D and L both do study with music, and show the most gains in WPM while reading an expositive

text, suggesting that, at least on a surface-level, their reading rates were not actually impeded by

the music at all, likely because both students have become immured to studying with music.

Comprehension, however, is another matter. Here the numbers begin to tell a different

story. Previous researchers have observed a definitive trend between the presence of music and a

decay of performance on comprehension measures (Anderson, 2010; Bergen, 2005; Choi, 2008;

Doyle & Furnham, 2011; Furnham, 2007; Johansson, 2012; Rawson, 2009; Thompson, 2012;

Tze, 2010). This study upholds that body of research: in all but one instance, students performed

worse on both the narrative and expository comprehension measures than they did without music

at all. These data are visualized in Figures 3 and 4 (following page).

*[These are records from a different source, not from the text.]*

(* ===== verification/GoJSON.v ===== *)
(** * encoding/json: decoding into Go values

    A document is its value tree, [None] when the text is not one.  A decoder
    updates the Go value it is given, as [Decode] updates its target: a null
    leaves it alone, an unknown key is skipped, a value of another type is an
    error.  Matching a key with a field and reading a number are parameters. *)
From S2P Require Import Prelude GoLib Decimal Model.
Open Scope Z_scope.

Inductive jvalue :=
  | VNull | VBool (b : bool) | VNum (lit : string) | VStr (s : string)
  | VArr (l : list jvalue) | VObj (kvs : list (string * jvalue)).

Class GoJSON := {
  json_key_eq : string -> string -> bool; (* field name, key *)
  json_float : string -> option float64;
  json_int : string -> option Z;
  json_valid_number : string -> bool;
  json_error : option jvalue -> error;
  (** An exact key matches; a number literal is never a NaN or an infinity;
      the decoder's errors wrap none of the program's. *)
  json_key_refl : forall k, json_key_eq k k = true;
  json_float_finite : forall l f, json_float l = Some f -> float_finite f = true;
  json_error_own : forall j s, errors_Is (json_error j) s = false }.

Section decoders.
Context `{GoJSON}.

Definition dec (A : Type) : Type := A -> jvalue -> option A.
Definition dec_string : dec string := fun cur v =>
  match v with VNull => Some cur | VStr s => Some s | _ => None end.
Definition dec_bool : dec bool := fun cur v =>
  match v with VNull => Some cur | VBool b => Some b | _ => None end.
Definition dec_float : dec float64 := fun cur v =>
  match v with VNull => Some cur | VNum l => json_float l | _ => None end.
Definition dec_int64 : dec Z := fun cur v =>
  match v with VNull => Some cur | VNum l => json_int l | _ => None end.
Definition dec_slice {A} (zero : A) (d : dec A) : dec (list A) := fun _ v =>
  match v with VNull => Some [] | VArr l => mapM (d zero) l | _ => None end.
Definition dec_map {A} (zero : A) (d : dec A) : dec (gmap string A) := fun cur v =>
  match v with
  | VNull => Some cur
  | VObj kvs => foldl (fun acc kv => m ← acc; x ← d zero kv.2; Some (<[kv.1 := x]> m)) (Some cur) kvs
  | _ => None
  end.

(** An [interface{}] takes any value whose numbers are floats. *)
Fixpoint json_any (v : jvalue) : bool :=
  match v with
  | VNum l => match json_float l with Some _ => true | None => false end
  | VArr l => forallb json_any l
  | VObj kvs => forallb (fun kv => json_any kv.2) kvs
  | _ => true
  end.
Definition dec_interface : dec jvalue := fun _ v => if json_any v then Some v else None.
(** A [json.RawMessage] keeps the value undecoded; a [json.Number] is a number's
    literal, or a string that holds one. *)
Definition dec_raw : dec jvalue := fun _ v => Some v.
Definition dec_Number : dec string := fun cur v =>
  match v with
  | VNull => Some cur
  | VNum l => Some l
  | VStr s => if json_valid_number s then Some s else None
  | _ => None
  end.

(** A field of a struct: its name and how its value updates the struct. *)
Definition field (A : Type) : Type := string * dec A.
Definition fld {A F} (name : string) (d : dec F) (get : A -> F) (set : F -> A -> A) : field A :=
  (name, fun a v => x ← d (get a) v; Some (set x a)).
Fixpoint set_field {A} (fields : list (field A)) (k : string) (v : jvalue) (a : A) : option A :=
  match fields with
  | [] => Some a
  | (name, d) :: fields => if json_key_eq name k then d a v else set_field fields k v a
  end.
Definition dec_struct {A} (fields : list (field A)) : dec A := fun cur v =>
  match v with
  | VNull => Some cur
  | VObj kvs => foldl (fun acc kv => a ← acc; set_field fields kv.1 kv.2 a) (Some cur) kvs
  | _ => None
  end.

(** [json.NewDecoder(body).Decode(&v)] and [json.Unmarshal]; [None] is a body
    that is not a JSON text. *)
Definition decode {A} (zero : A) (d : dec A) (body : option jvalue) : A + error :=
  match body with
  | Some j => match d zero j with Some a => inl a | None => inr (json_error body) end
  | None => inr (json_error body)
  end.

(** ** What decoding keeps *)
Definition dec_keeps {A} (P : A -> Prop) (d : dec A) : Prop :=
  forall cur v a, P cur -> d cur v = Some a -> P a.

Lemma dec_float_finite : dec_keeps (fun f => float_finite f = true) dec_float.
Proof. intros cur [] a ?; simpl; intros; simplify_eq; try done. by eapply json_float_finite. Qed.
Lemma dec_any {A} (d : dec A) : dec_keeps (fun _ => True) d.
Proof. done. Qed.

Lemma dec_slice_keeps {A} (P : A -> Prop) zero d : P zero -> dec_keeps P d ->
  dec_keeps (Forall P) (dec_slice zero d).
Proof.
  intros Hz Hd cur [] a _ Ha; simpl in Ha; simplify_eq; try done.
  revert a Ha. induction l as [|v l IH]; intros a Ha; simpl in Ha; simplify_option_eq; [done|].
  constructor; eauto.
Qed.

Lemma dec_map_keeps {A} (P : A -> Prop) zero d : P zero -> dec_keeps P d ->
  dec_keeps (map_Forall (fun _ => P)) (dec_map zero d).
Proof.
  intros Hz Hd cur [] a Hc Ha; simpl in Ha; simplify_eq; try done.
  revert cur Hc Ha. induction kvs as [|[k v] kvs IH]; intros cur Hc Ha; simpl in Ha; simplify_eq; [done|].
  destruct (d zero v) as [x|] eqn:E; simpl in Ha.
  - eapply IH; [|exact Ha]. apply map_Forall_insert_2; eauto.
  - exfalso. clear IH. induction kvs; [done|auto].
Qed.

Lemma fld_keeps {A F} (P : A -> Prop) (Q : F -> Prop) name d (get : A -> F) set :
  dec_keeps Q d -> (forall a, P a -> Q (get a)) -> (forall a x, P a -> Q x -> P (set x a)) ->
  dec_keeps P (fld name d get set).2.
Proof. intros Hd Hg Hs a v a' Ha. simpl. intros; simplify_option_eq. eauto. Qed.

Lemma dec_struct_keeps {A} (P : A -> Prop) (fields : list (field A)) :
  Forall (fun f => dec_keeps P f.2) fields -> dec_keeps P (dec_struct fields).
Proof.
  intros Hf cur [] a Hc; simpl; intros Hd; simplify_eq; try done.
  revert cur Hc Hd. induction kvs as [|[k v] kvs IH]; intros cur Hc Hd; simpl in Hd; simplify_eq; [done|].
  destruct (set_field fields k v cur) as [a'|] eqn:E.
  - eapply IH; [|exact Hd]. clear Hd IH. induction Hf as [|[n d] fs Hd _ IH]; simpl in E; simplify_eq; [done|].
    destruct (json_key_eq n k); eauto.
  - exfalso. clear IH. induction kvs; [done|auto].
Qed.
End decoders.

(** Keys matched exactly, numbers that are integers. *)
Definition plain_digits (s : string) : option Z :=
  match QDec.of_string s with Some q => Some (QArith_base.Qnum q) | None => None end.
Definition plain_GoJSON : GoJSON.
Proof.
  refine {| json_key_eq k k' := bool_decide (k = k');
    json_float l := z ← plain_digits l;
      let f := f_of_int z in if float_finite f then Some f else None;
    json_int := plain_digits; json_valid_number l := bool_decide (is_Some (plain_digits l)); json_error _ := Errorf "invalid JSON" |}; try done.
  - intros k. by apply bool_decide_eq_true_2.
  - intros l f. destruct (plain_digits l); simpl; [|done]. case_match; naive_solver.
Defined.
(* ===== verification/World.v ===== *)
(** * The wiring of cmd/server/main.go: the adapters behind the interfaces

    A world of the interfaces of [Ports], made of the [MultiRouter] over any
    strategy, the in-memory cache and store, the token registry and a clock,
    the way [main.go] passes them to the services.  The providers are given by
    what they answer, or that they panic; the scheduler by the choices it makes. *)
From S2P Require Import Prelude GoLib GoStrings Decimal Model ProviderState Strategies MultiRouter.
From S2P Require Import MemCache MemStore Registry Ports.
Open Scope Z_scope.

Section world.
Context {O : DecimalOps} `{!SortSlice} `{!MapRange} `{!Unicode}.
Context {P : Type} (Name : P -> string) (fetch : P -> string -> string -> Time -> option (Price + error)).
Context {St : Type} `{HS : !StrategyOps (P := P) St} `{HL : !StrategyLaws (P := P) St}.

Record world := mkWorld {
  w_router : MultiRouter (P := P) (St := St);
  w_clock : Clock;
  w_cache : Cache;
  w_store : Store;
  w_registry : TokenRegistry;
  w_sched : list (option nat) }.

Definition w_tick : M world Time := fun w =>
  let '(t, c) := tick (w_clock w) in
  (t, mkWorld (w_router w) c (w_cache w) (w_store w) (w_registry w) (w_sched w)).
Definition on_router {A} (m : M (MultiRouter (P := P) (St := St) * Clock) A) : M world A := fun w =>
  let '(a, (r, c)) := m (w_router w, w_clock w) in
  (a, mkWorld r c (w_cache w) (w_store w) (w_registry w) (w_sched w)).
Definition on_cache (f : Cache -> Cache) : M world (option error) := fun w =>
  (None, mkWorld (w_router w) (w_clock w) (f (w_cache w)) (w_store w) (w_registry w) (w_sched w)).
Definition on_store (f : Store -> Store) : M world (option error) := fun w =>
  (None, mkWorld (w_router w) (w_clock w) (w_cache w) (f (w_store w)) (w_registry w) (w_sched w)).

#[export] Instance world_clock : ClockOps world := { w_Now := w_tick }.

#[export] Instance world_sched : Scheduler world := {
  sch_pick _ w := match w_sched w with
    | [] => (None, w)
    | o :: os => (o, mkWorld (w_router w) (w_clock w) (w_cache w) (w_store w) (w_registry w) os)
    end }.

#[export] Instance world_provider : PriceProvider world P := {
  pp_Name := Name;
  pp_GetPrice p coin cur := t <- w_tick ;; ret (fetch p coin cur t) }.

#[export] Instance world_router : ProviderRouter world P := {
  rt_Select _ := on_router Select;
  rt_ReportSuccess name latency := on_router (ReportSuccess name latency);
  rt_ReportFailure name e := on_router (ReportFailure name e) }.

#[export] Instance world_cache : CacheOps world := {
  cache_Get coin cur := t <- w_tick ;; fun w => (Cache_Get t coin cur (w_cache w), w);
  cache_Set p ttl := t <- w_tick ;; on_cache (Cache_Set t p ttl);
  cache_Delete coin cur := on_cache (Cache_Delete coin cur) }.

#[export] Instance world_store : PriceStore world := {
  ps_Save p := on_store (Save p);
  ps_SaveBatch ps := on_store (SaveBatch ps);
  ps_GetLatest coin cur := fun w => ((GetLatest coin cur (w_store w), None), w);
  ps_GetHistory coin cur from to := fun w => ((GetHistory coin cur from to (w_store w), None), w);
  ps_GetOHLC coin cur from to i := fun w => ((GetOHLC coin cur from to i (w_store w), None), w) }.

#[export] Instance world_registry : RegistryOps world := {
  rg_Resolve chain addr := fun w => (Resolve chain addr (w_registry w), w);
  rg_Add chain addr coin := fun w => (tt, mkWorld (w_router w) (w_clock w) (w_cache w) (w_store w)
    (Add chain addr coin (w_registry w)) (w_sched w)) }.

Definition world_statuses (Status : P -> ProviderStatus) : ProviderStatusGetter world :=
  {| sg_ProviderStatuses := on_router (ProviderStatuses Status) |}.

(** The [MultiRouter] keeps the promise the services rely on. *)
#[export] Instance world_router_laws : RouterLaws world P.
Proof.
  split. intros coin w. simpl. unfold on_router.
  destruct (Select (w_router w, w_clock w)) as [res [r c]] eqn:E. simpl.
  by eapply Select_error.
Qed.
End world.
Arguments world {_} _ _.
(** ** Behaviour *)
(** What [GetPrice] promises of the price it makes of a decoded response. *)
Definition sound_single {O : DecimalOps} (name coin cur : string) (r : option ((error * error) + (Time -> Price))) : Prop :=
  match r with
  | None => False
  | Some (inl _) => True
  | Some (inr price) => forall now, labelled name coin cur now (price now)
  end.
Class SingleLaws {O : DecimalOps} `{!GoJSON} (sg : Single) := {
  sg_sound : forall j raw sym coin cur, sg_dec sg (sg_zero sg) j = Some raw ->
    sound_single (sg_name sg) coin cur (sg_price sg sym coin cur raw) }.

Section behaviour.
Context {O : DecimalOps} {W : Type} `{!ClockOps W} `{!HTTPClient W} `{!GoFmt} `{!GoJSON}.
Variables (sg : Single) (cfg : Config).
Context `{XL : !SingleLaws sg}.
Implicit Types s : prov W.
Notation priced := (priced (sg_name sg)).

Lemma single_GetPrice_runs coin cur s :
  runs (single_GetPrice sg cfg coin cur) s (fun r s' =>
    price_answer (sg_name sg) s s' coin cur r).
Proof.
  unfold single_GetPrice. destruct (sg_lookup sg coin) as [sym|];
    [|apply fail_runs, failed_now].
  apply runs_bind. set (rq := sg_request sg cfg coin sym cur).
  pose proof (fetch_with_spec (sg_status sg) rq (sg_zero sg) (sg_dec sg) s) as Hf.
  destruct (fetch_with _ rq _ _ s) as [[raw|e] s1]; simpl; [|by apply runs_retp].
  destruct Hf as [Hh [j Hj]]. unfold bindp. apply runs_bind. simpl.
  pose proof (sg_sound (sg := sg) j raw sym coin cur Hj) as Hs. unfold sound_single in Hs.
  destruct (sg_price sg sym coin cur raw) as [[[e e']|price]|]; [| |done].
  - apply fail_runs. eapply same_health_failed; [exact Hh|]. apply failed_now.
  - do 2 apply runs_bind. apply runs_retp. unfold RecordSuccess. rewrite bind_unfold. split; [|by split].
    destruct (Hs (fst (on_w w_Now s1))) as (Hc & Hcur & Hn & Ht1 & Ht2). unfold priced. by rewrite Ht1, Ht2.
Qed.

Lemma single_GetPrice_unknown coin cur s : sg_lookup sg coin = None ->
  exists s', single_GetPrice sg cfg coin cur s = (Some (inr ErrCoinNotFound), s') /\ pv_world s' = pv_world s.
Proof. intros El. unfold single_GetPrice. rewrite El. by eexists. Qed.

Speaking generally, students achieved between 80% and 90% on the initial (without

music) comprehension measures in both narrative and expository categories, meaning that they

are being tested at the appropriate level with the QRI 5 based on their word identification scores.

However, on same-level texts in the presence of music, comprehension measures dropped down

to the 60-70% range. That accounts for a range of comprehension loss of up to 30%—a

significant difference that contrasts against the apparent gains in average WPM while reading

expository texts, and seems more in line with the longer average reading times for narrative

texts. However, there does not appear to be a significant disruption difference between the

narrative and expository text types; they’re equally displaced by the music.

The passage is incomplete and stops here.